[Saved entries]
-=-=-=-=-

(* ===== verification/WinClient.v ===== *)
(** The client app on Windows, from its settings file to the two capture filters:
    [WinDivertClientVPNNetDriver_::init_driver] (include/Windows/windivert_ext.hpp),
    [VPNClient] (include/qvpn_driver.hpp) and [main] (src/QVPN/QVPN Client App/src/main.cpp),
    over the sockets of [WinSockets]. *)
From S2P Require Import Prelude Addr SafeReceive TlsHello Installer Driver Handshake Settings Transport Sockets Connections Filters Startup WinSockets.

(** The client's socket as the authorization asks for it; the other three calls are not made by the
    client.  [receive] is defined when no more is written than was allowed. *)
#[local] Instance client_auth `{Winsock} (behind : mem) (addr : list Z) (port : Z) :
    AuthSocket (H := Win_ClientSocket.windows_socket behind addr port) := {|
  sock_receive := fun p : @socket (Win_ClientSocket.windows_socket behind addr port) => let '(s, k) := p in
    match Win_Socket.receive s 0 k with
    | Some (rd, k) => (rd, (s, k)) | None => (mkReceive (mkStatus false 0) (-1) [], (s, k)) end;
  sock_shutdown := fun p => p;
  sock_disconnect := fun p => p;
  sock_close := fun p => p |}.

Module VPNClient.
Section Client.
Context `{Winsock} `{Randomness} (behind : mem).

(** [driver_.init()]; its answer is not looked at. *)
Definition init (addr : list Z) (port : Z) (st : ClientAuth.settings) (d : draws)
    (p : QVPN_Socket.t * kernel) : option (QVPN_Socket.t * kernel) :=
  snd <$> ClientAuth.init (H0 := Win_ClientSocket.windows_socket behind addr port)
    (H1 := client_auth behind addr port) st d p.

Definition init_driver (addr : list Z) (port : Z) (st : ClientAuth.settings) (d : draws) (s : QVPN_Socket.t) :
    io QVPN_Socket.t :=
  '((success, s) : bool * QVPN_Socket.t) ← Win_ClientSocket.connect behind addr port s;
  if success then (fun k => init addr port st d (s, k)) : io QVPN_Socket.t
  else fun k =>
    let '(success, p) := QVPNClientDriver.try_reconnect
      (H := Win_ClientSocket.windows_socket behind addr port) 20 (s, k) in
    if (success : bool) then init addr port st d p else Some p.

Definition init_vpn := init_driver.

End Client.
End VPNClient.

Module ClientApp.
Section Main.
Context `{Json} `{Winsock} `{Randomness} (N : ModeVerboser.net_names) (T : QVPNVerboser.tables).
Context (open_file : string -> option string) (behind : mem).

(** What [init] of the driver reads from the settings; [host] is what the whitelist picks. *)
Definition auth_settings (s : QVPNClientSettings.t) (auth key host : mem) : ClientAuth.settings :=
  ClientAuth.mk_settings auth (QVPNClientCryptoSettings.crypto_method_ (QVPNClientSettings.crypto s)) key host.

(** [main]: [auth], [key] and [host] are the bytes of the texts of the settings, [init] the
    indeterminate descriptor of a new socket. *)
Definition main (auth key host : mem) (d : draws) (init : Z) (file : option json) :
    io (string * QVPN_Socket.t * CaptureFilters.t) :=
  settings ← lift (QVPNClientSettings.parse_settings open_file Mains.client_settings file);
  let settings := Mains.client_with_layers settings in
  text ← lift (SettingsInfo.get_client_settings_info N T settings);
  let connection := QVPNClientSettings.connection settings in
  let addr := QVPNClientConnectionSettings.get_ip_address connection in
  let port := QVPNClientConnectionSettings.get_port connection in
  socket_ ← Win_NetTools.create_socket init (QVPNClientConnectionSettings.get_net_proto connection)
              (QVPNClientConnectionSettings.get_transport_proto connection);
  socket_ ← VPNClient.init_vpn behind addr port (auth_settings settings auth key host) d socket_;
  filters ← lift (CaptureFilters.client_main addr);
  mret (text, socket_, filters).

End Main.
End ClientApp.

Section App.
Context `{Json} {W : Winsock} {L : WinsockLaws W} `{Randomness} (N : ModeVerboser.net_names) (T : QVPNVerboser.tables).
Context (open_file : string -> option string).

Lemma init_driver_undefined behind addr port st d s k :
  msize addr = 4 -> msize behind < 4 -> VPNClient.init_driver behind addr port st d s k = None.
Proof.
  intros Ha Hb. unfold VPNClient.init_driver, Win_ClientSocket.connect, mbind, io_bind.
  by rewrite (connect_undefined behind s addr port k Ha Hb).
Qed.

(** With an IPv4 address in its settings file, the client app has no defined run: it does
    not get past its first connection. *)
Lemma client_app_undefined behind auth key host d init settings addr k :
  bytes addr -> msize addr = 4 -> msize behind < 4 ->
  member_text settings "addr" = Some (NetAddr.to_string addr) ->
  ClientApp.main N T open_file behind auth key host d init (Some settings) k = None.
Proof.
  intros Hb Ha Hn Ht. unfold ClientApp.main.
  destruct (QVPNClientSettings.parse_settings open_file Mains.client_settings (Some settings)) as [st|] eqn:E; [|done].
  assert (Haddr : QVPNClientConnectionSettings.get_ip_address
    (QVPNClientSettings.connection (Mains.client_with_layers st)) = addr).
  { apply (client_address_parsed open_file Mains.client_settings settings st _ addr E Ht).
    by apply parse_net_addr_to_string; [|lia]. }
  unfold mbind, io_bind, lift at 1. destruct (SettingsInfo.get_client_settings_info N T _) as [text|]; [|done].
  cbn [lift]. rewrite Haddr. destruct (Win_NetTools.create_socket _ _ _ k) as [[s k1]|]; [|done].
  unfold VPNClient.init_vpn. by rewrite init_driver_undefined.
Qed.

End App.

-=-=-=-=-

Write the opening line of the data above and every line after it, exactly, stopping once you have written the line with "else fun k =>".

(* ===== verification/WinClient.v ===== *)
(** The client app on Windows, from its settings file to the two capture filters:
    [WinDivertClientVPNNetDriver_::init_driver] (include/Windows/windivert_ext.hpp),
    [VPNClient] (include/qvpn_driver.hpp) and [main] (src/QVPN/QVPN Client App/src/main.cpp),
    over the sockets of [WinSockets]. *)
From S2P Require Import Prelude Addr SafeReceive TlsHello Installer Driver Handshake Settings Transport Sockets Connections Filters Startup WinSockets.

(** The client's socket as the authorization asks for it; the other three calls are not made by the
    client.  [receive] is defined when no more is written than was allowed. *)
#[local] Instance client_auth `{Winsock} (behind : mem) (addr : list Z) (port : Z) :
    AuthSocket (H := Win_ClientSocket.windows_socket behind addr port) := {|
  sock_receive := fun p : @socket (Win_ClientSocket.windows_socket behind addr port) => let '(s, k) := p in
    match Win_Socket.receive s 0 k with
    | Some (rd, k) => (rd, (s, k)) | None => (mkReceive (mkStatus false 0) (-1) [], (s, k)) end;
  sock_shutdown := fun p => p;
  sock_disconnect := fun p => p;
  sock_close := fun p => p |}.

Module VPNClient.
Section Client.
Context `{Winsock} `{Randomness} (behind : mem).

(** [driver_.init()]; its answer is not looked at. *)
Definition init (addr : list Z) (port : Z) (st : ClientAuth.settings) (d : draws)
    (p : QVPN_Socket.t * kernel) : option (QVPN_Socket.t * kernel) :=
  snd <$> ClientAuth.init (H0 := Win_ClientSocket.windows_socket behind addr port)
    (H1 := client_auth behind addr port) st d p.

Definition init_driver (addr : list Z) (port : Z) (st : ClientAuth.settings) (d : draws) (s : QVPN_Socket.t) :
    io QVPN_Socket.t :=
  '((success, s) : bool * QVPN_Socket.t) ← Win_ClientSocket.connect behind addr port s;
  if success then (fun k => init addr port st d (s, k)) : io QVPN_Socket.t
  else fun k =>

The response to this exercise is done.